You may have noticed that this blog is not updated very often, but that my Twitter feed is updated several (sometimes many) times a day. I have decided to to bring some highlights of this Twitter activity to my blog, so that those of you who (for some strange reason) aren’t on Twitter can get the benefit of all the interesting things I learn there every day. Of course, this summary will focus on scientific publishing and related fields. This may become a regular blog feature.

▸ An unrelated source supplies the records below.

Lemma resolved_silent ptr n : leads silent (resolved ptr n).
Proof.
  assert (forall T (m : sys T), pure m -> leads silent m) as Hp
    by (intros T m Hm k r k' E; rewrite (Hm _ _ _ E); apply silent_refl).
  pose proof (cstr_silent ptr n). pose proof (Hp _ _ pure_current). pose proof (fun T r => Hp T _ (pure_try r)).
  unfold resolved. leads_walk.
Qed.

Lemma stays_resolved k ptr n : stays k (resolved ptr n).
Proof. apply stays_leads, resolved_silent. Qed.

#[local] Hint Resolve stays_cstr stays_bytes stays_fetch stays_argv stays_envp stays_resolved : panda.

Lemma stays_copy_out k ptr src : stays k (copy_out ptr src).
Proof.
  apply stays_silent. intros r k' E. unfold copy_out, try_stm in E. apply bind_Done in E as ([r1 k1] & E & [= <- <-]).
  unfold copy_to_user_bytes in E. repeat case_match; try (injection E as <- <-; apply silent_refl).
  apply bind_Done in E as (k2 & E & [= <- <-]). eapply store_silent, E.
Qed.

Lemma stays_on_vm {T} k (f : V -> outcome (result T string * V)) e : stays k (on_vm f e).
Proof.
  apply stays_silent. intros r k' E. apply bind_Done in E as ([r1 v] & _ & [= _ <-]). repeat split.
Qed.

Lemma stays_on_network {T} k (f : Net.Net -> outcome (result T string * Net.Net)) e : stays k (on_network f e).
Proof.
  apply stays_silent. intros r k' E. apply bind_Done in E as ([r1 v] & _ & [= _ <-]). repeat split.
Qed.

Lemma stays_store_at k a bytes : stays k (store_at a bytes).
Proof. apply stays_silent. intros r k' (k1 & E & [= _ <-])%bind_Done. eapply store_silent, E. Qed.

Lemma stays_modify k f : (forall k, silent k (f k)) -> stays k (smodify f).
Proof. intros Hf. apply stays_silent. intros r k' [= _ <-]. apply Hf. Qed.

Lemma stays_own k f : own f -> (forall p, Process.fd_table (f p) = Process.fd_table p) -> stays k (update_process f).
Proof. intros Hf Ht. apply stays_step. intros r k' [= _ <-]. now apply ks_own. Qed.

Lemma stays_on_table {T} k (f : FdTable.FdTable -> outcome (result T ErrorCode * FdTable.FdTable)) :
  (forall t r t', f t = Done (r, t') -> table_step (vfs k) t t') -> stays k (on_table f).
Proof.
  intros Hf. apply stays_bind_pure; [auto with panda|]. intros p Hp%current_Some.
  apply stays_step. intros r k' ([r1 t] & E & [= _ <-])%bind_Done. eapply ks_table; eauto.
Qed.

Lemma stays_on_pipes {T} k (f : FdTable.FdTable -> list Pipe.Pipe
      -> outcome (result T ErrorCode * FdTable.FdTable * list Pipe.Pipe)) :
  (forall t pool r t' pool', f t pool = Done (r, t', pool') -> ends_step t pool t' pool') -> stays k (on_pipes f).
Proof.
  intros Hf. apply stays_bind_pure; [auto with panda|]. intros p Hp%current_Some.
  apply stays_step. intros r k' ([[r1 t] pool] & E & [= _ <-])%bind_Done. eapply ks_ends; eauto.
Qed.

Lemma stays_on_files {T} k (f : Vfs.Vfs D -> FdTable.FdTable
      -> outcome (result T ErrorCode * (FdTable.FdTable * Vfs.Vfs D))) :
  (forall p r t v, Scheduler.current (sched k) = Some p -> f (vfs k) (Process.fd_table p) = Done (r, (t, v)) ->
   open_step p (vfs k) t v) ->
  stays k (on_files f).
Proof.
  intros Hf. apply stays_bind_pure; [auto with panda|]. intros p Hp%current_Some.
  apply stays_step. intros r k' ([r1 [t v]] & E & [= _ <-])%bind_Done. eapply ks_open; eauto.
Qed.

Lemma stays_on_vfs {T} k p (f : Vfs.Vfs D -> result T ErrorCode * Vfs.Vfs D) :
  Scheduler.current (sched k) = Some p -> file_step p (vfs k) (snd (f (vfs k))) -> stays k (on_vfs f).
Proof.
  intros Hp Hf. apply stays_step. intros r k'. unfold on_vfs. destruct (f (vfs k)) as [r1 v].
  intros [= _ <-]. eapply ks_files; eauto.
Qed.

Lemma stays_on_tmpfs {T} k p (f : option TmpFs.TmpFs -> outcome (result T ErrorCode * option TmpFs.TmpFs)) :
  Scheduler.current (sched k) = Some p ->
  (forall r g, f (Vfs.tmpfs (vfs k)) = Done (r, g) -> file_step p (vfs k) (Vfs.with_tmpfs (vfs k) g)) ->
  stays k (on_tmpfs f).
Proof.
  intros Hp Hf. apply stays_step. intros r k' ([r1 g] & E & [= _ <-])%bind_Done. eapply ks_files; eauto.
Qed.

Lemma stays_signal_group k group sig : stays k (signal_group group sig).
Proof. apply stays_step. intros r k' [= _ <-]. apply ks_signal. Qed.

Lemma stays_for_range n (body : nat -> sys unit) : forall i k,
  (forall j k, stays k (body j)) -> stays k (for_range i n body).
Proof.
  induction n as [|n IH]; intros i k Hb; cbn [for_range]; [apply stays_ret|].
  apply stays_bind; [apply Hb|]. auto.
Qed.

(** Giving the processor away: [Ok] means that there was nobody to give it to. *)
Lemma yield_trace k r k' : yield_handler k = Done (r, k') ->
  trace true k k' /\ (gone r = true \/ r = Ok tt /\ idle k').
Proof.
  unfold yield_handler, sbind, update_process, smodify.
  set (f := fun p => Process.with_context p _). set (k1 := with_sched k _).
  assert (kstep k k1) as H1 by (apply ks_own; [intros p; repeat split|reflexivity]).
  pose proof (Scheduler.schedule_next_spec (sched k1)) as Hs.
  destruct (Scheduler.schedule_next (sched k1)) as [next s] eqn:E.
  assert (forall k2, sched k2 = s -> pipes k2 = pipes k1 -> vfs k2 = vfs k1 -> console k2 = console k1 -> trace true k k2) as Ht.
  { intros k2 ? ? ? ?. eapply tr_step; [exact H1|]. apply tr_switch. unfold switched. rewrite E. auto. }
  destruct next as [p|].
  - intros (n & _ & [= <- <-])%bind_Done. split; [now apply Ht|now left].
  - intros [= <- <-]. split; [now apply Ht|]. right. split; [reflexivity|].
    destruct Hs as [[Hq Hs]|(i & p & _ & _ & _ & Hs)]; [|discriminate]. injection Hs as ->. split; [reflexivity|exact Hq].
Qed.

(** ** The handlers *)

#[local] Hint Resolve stays_copy_out stays_on_vm stays_on_network stays_store_at stays_signal_group : panda.

(** Walks down a handler: known parts, sequencing, case distinctions. *)
Ltac walk :=
  repeat first
    [ apply stays_ret | apply stays_fail | apply stays_panic | solve [auto with panda]
    | match goal with |- stays _ (sbind _ _) => apply stays_bind_pure; [solve [leads_walk]|intros ? ?] end
    | match goal with |- stays _ (sbind _ _) => apply stays_bind; [|intros ? ? ?] end
    | match goal with
      | |- stays _ (if ?c then _ else _) => destruct c eqn:?
      | |- stays _ (match ?x with _ => _ end) => destruct x eqn:?
      | |- stays _ (let (_, _) := ?x in _) => destruct x eqn:?
      end ].

Ltac own := apply stays_own; [intros ?; repeat split|reflexivity].

Lemma stays_yield_panic {T} k : stays k (let% _ := yield_handler in spanic : sys T).
Proof.
  intros r k'. unfold sbind. destruct (yield_handler k) as [[[[]|e] k1]|] eqn:E; [discriminate| |discriminate].
  intros [= <- <-]. destruct (yield_trace _ _ _ E) as [Ht [Hg|[? _]]]; [|discriminate]. exists true. split; [exact Ht|].
  intros _. now destruct e.
Qed.

Lemma stays_pipe_read k id buf : stays k (pipe_read id buf).
Proof.
  intros r k'. unfold pipe_read. intros ([[r1 buf1] pool] & E & Hk)%bind_Done.
  assert (trace false k (with_pipes k pool)) as Hs by (eapply trace_one, ks_pool, ps_read, E).
  destruct r1 as [n|[]]; try (eapply (stays_after _ _ (sret _)); [exact Hs|apply stays_ret|exact Hk]);
    try (eapply (stays_after _ _ (errno _)); [exact Hs|apply stays_fail|exact Hk]).
  eapply stays_after; [exact Hs|apply stays_yield_panic|exact Hk].
Qed.

Lemma stays_pipe_write k id data : stays k (pipe_write id data).
Proof.
  intros r k'. unfold pipe_write. intros ([r1 pool] & E & Hk)%bind_Done.
  assert (trace false k (with_pipes k pool)) as Hs by (eapply trace_one, ks_pool, ps_write, E).
  destruct r1 as [n|[]]; try (eapply (stays_after _ _ (sret _)); [exact Hs|apply stays_ret|exact Hk]);
    try (eapply (stays_after _ _ (errno _)); [exact Hs|apply stays_fail|exact Hk]).
  eapply stays_after; [exact Hs|apply stays_yield_panic|exact Hk].
Qed.

Lemma stays_fd_read k fd buf : stays k (fd_read fd buf).
Proof.
  unfold fd_read. apply stays_bind_pure; [leads_walk|]. intros v [= <-]. apply stays_on_table.
  intros t r t' E. eapply ts_read, E.
Qed.

Lemma stays_fd_write k fd data : stays k (fd_write fd data).
Proof. apply stays_on_files. intros p r t v _ E. eapply os_write, E. Qed.

#[local] Hint Resolve stays_pipe_read stays_pipe_write stays_fd_read stays_fd_write : panda.

Lemma stays_open k path flags : stays k (open_handler to_lowercase path flags).
Proof.
  unfold open_handler. walk. apply stays_on_files. intros p r t v Hp E.
  apply current_Some in H. rewrite H in Hp. injection Hp as <-. eapply os_open, E.
Qed.

Lemma stays_read k fd buf count : stays k (read_handler fd buf count).
Proof. unfold read_handler. walk. Qed.

Lemma stays_write k fd buf count : stays k (write_handler fd buf count).
Proof. unfold write_handler. walk. Qed.

#[local] Hint Resolve stays_open stays_read stays_write : panda.

Lemma stays_close k fd : stays k (close_handler fd).
Proof. unfold close_handler. walk. apply stays_on_pipes. intros t pool r t' pool' E. eapply es_close, E. Qed.

Lemma stays_dup2 k oldfd newfd : stays k (dup2_handler oldfd newfd).
Proof. unfold dup2_handler. walk. apply stays_on_pipes. intros t pool r t' pool' E. eapply es_dup2, E. Qed.

Lemma stays_stat k path buf : stays k (stat_handler to_lowercase path buf).
Proof. unfold stat_handler. walk. Qed.

Lemma stays_fstat k fd buf : stays k (fstat_handler fd buf).
Proof. unfold fstat_handler. walk. Qed.

Lemma stays_pipe k ptr : stays k (pipe_handler ptr).
Proof.
  unfold pipe_handler. apply stays_bind.
  - apply stays_step. intros r k'. destruct (PipePool.pipe_create (pipes k)) as [r1 pool] eqn:E.
    intros [= _ <-]. apply ks_pool. change pool with (snd (r1, pool)). rewrite <- E. apply ps_create.
  - intros [rd wr] k1 _. walk; apply stays_on_table; intros t r t' E; [eapply ts_pipe_read, E|eapply ts_pipe_write, E].
Qed.

Lemma stays_lseek k fd offset whence : stays k (lseek_handler fd offset whence).
Proof.
  unfold lseek_handler. apply stays_bind_pure; [leads_walk|intros p _].
  apply stays_bind_pure; [leads_walk|intros v _]. apply stays_bind_pure; [|intros off _].
  - assert (forall base, pure (if (base + offset <? - 2 ^ 63) || (2 ^ 63 <=? base + offset) then errno EINVAL
      else if base + offset <? 0 then errno EINVAL else sret (base + offset))) as Hc by (intros; leads_walk).
    leads_walk.
  - walk. apply stays_on_table. intros t r t' E. eapply ts_seek, E.
Qed.

Lemma stays_getpid k : stays k getpid_handler.
Proof. unfold getpid_handler. walk. Qed.

Lemma stays_kill k pid sig : stays k (kill_handler pid sig).
Proof. unfold kill_handler. walk. own. Qed.

Lemma stays_tty_signal k sig : stays k (tty_signal sig).
Proof. unfold tty_signal. walk. Qed.

Lemma stays_setpgid k pid pgid : stays k (setpgid_handler pid pgid).
Proof. unfold setpgid_handler. walk. own. Qed.

Lemma stays_getuid k : stays k getuid_handler.
Proof. unfold getuid_handler. walk. Qed.

Lemma stays_getgid k : stays k getgid_handler.
Proof. unfold getgid_handler. walk. Qed.

Lemma root_or_user u : negb (u =? 0) && negb (u =? 1000) = false -> u = 0 \/ u = 1000.
Proof. intros [H%negb_false_iff%Z.eqb_eq|H%negb_false_iff%Z.eqb_eq]%andb_false_iff; auto. Qed.

Lemma stays_setuid k u : stays k (setuid_handler u).
Proof.
  unfold setuid_handler. walk. apply stays_step. intros r k' [= _ <-].
  eapply ks_setuid; [eapply current_Some; eassumption|now apply Z.eqb_eq, negb_false_iff|now apply root_or_user].
Qed.

Lemma stays_setgid k g : stays k (setgid_handler g).
Proof.
  unfold setgid_handler. walk. apply stays_step. intros r k' [= _ <-].
  eapply ks_setgid; [eapply current_Some; eassumption|now apply Z.eqb_eq, negb_false_iff|now apply root_or_user].
Qed.

Lemma stays_copy_string_out k buf bytes size : stays k (copy_string_out buf bytes size).
Proof. unfold copy_string_out. walk. Qed.

#[local] Hint Resolve stays_copy_string_out : panda.

Lemma stays_getenv k name buf size : stays k (getenv_handler name buf size).
Proof. unfold getenv_handler. walk. Qed.

Lemma stays_getcwd k buf size : stays k (getcwd_handler buf size).
Proof. unfold getcwd_handler. walk. Qed.

Lemma resolved_Some (k : Kernel) ptr n p path k' :
  resolved ptr n k = Done (Ok (p, path), k') -> Scheduler.current (sched k') = Some p.
Proof.
  unfold resolved, sbind. destruct (user_cstr _ _ k) as [[[s|e] k1]|]; [|discriminate..].
  destruct (current_process k1) as [[[q|e] k2]|] eqn:E; [|discriminate..]. pose proof (pure_current _ _ _ E) as <-. unfold try.
  destruct (lift_result _); [|discriminate]. intros [= -> _ <-]. eapply current_Some, E.
Qed.

Lemma stays_chdir k ptr : stays k (chdir_handler ptr).
Proof. unfold chdir_handler. walk. own. Qed.

Lemma stays_unlink k ptr : stays k (unlink_handler ptr).
Proof. unfold unlink_handler. walk. eapply stays_on_vfs; [eapply resolved_Some; eassumption|constructor]. Qed.

Lemma stays_chmod k ptr mode : stays k (chmod_handler to_lowercase ptr mode).
Proof.
  unfold chmod_handler. walk. eapply stays_on_vfs; [eapply resolved_Some; eassumption|].
  match goal with H : stat_path _ _ _ = _ |- _ => rename H into Hst end.
  match goal with H : negb _ && negb _ = false |- _ => rename H into Hu end.
  match goal with H : (_ <? mode) = false |- _ => apply Z.ltb_ge in H end.
  eapply fs_chmod; [| |eassumption].
  - unfold stat_path, sbind, sread, try_out in Hst. apply bind_Done in Hst as ([m|e] & E & Hst); [|discriminate].
    injection Hst as ->. exact E.
  - apply andb_false_iff in Hu as [Hu|Hu]; apply negb_false_iff, Z.eqb_eq in Hu; auto.
Qed.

The biggest news early in October was the ‘sting’ published in Science by John Bohannon, which showed that some disreputable journals will accept even an obviously bad fake paper. There have been many, many posts and articles about this, which are listed in Zen Faulkes (@doctorzen)’s list. A few I found most insightful are:

  • A pair of two posts by @neurobonkers, the first giving a good overview and the second classifying the journals included in the sting into those that accepted or rejected the fake paper with or without peer review.
  • This post by journal editor Gunther Eysenbach, who rejected the paper. He says “It is foolish to extrapolate these findings of a few black sheep publishers and scammers… to an entire industry. This would be as logical as concluding from Nigerian wire fraud emails that all lawyers who take a fee-for-service are scammers!”
  • The suggestion by Zen Faulkes that the fake paper could be a good resource for teaching how to write a paper.

Then there was the big scandal around sexual harassment in the science writing community, which has now led to the resignation of Scientific American’s blog editor, Bora Zivovic. An overview in the Guardian science blog by Alice Bell (@alicebell) gives the low-down and this post by Jennifer Ouellette (@JenLucPiquant) is one of the more insightful on the issues.

And then PubMed launched a commenting system, PubMed Commons. This is so important that I am going to blog about it separately.

A few other interesting things:

  • The Economist published a special series of articles on science, including a long overview of the issues, including the problem of reproducing results and publishing replications, important statistical issues, fraud, retractions and peer review (including the Science sting).
  • This post by Pat Thomson (@thomsonpat) drives home the importance of the ‘take home message’ in your paper.
  • I was directed to this amazing comprehensive guide to making a conference poster, by Colin Purrington, by @deevybee and others.
  • Open Access Week ran from 21 to 27 October. The most notable related article was in the Guardian by Peter Suber: Open access: six myths to put to rest.
  • The Chemistry journal ACS Nano published an editorial suggesting that allegations of fraud in a paper should be dealt with in private by the journal concerned, not discussed openly on blogs. Blogger Paul Bracher (@ChemBark) disagrees.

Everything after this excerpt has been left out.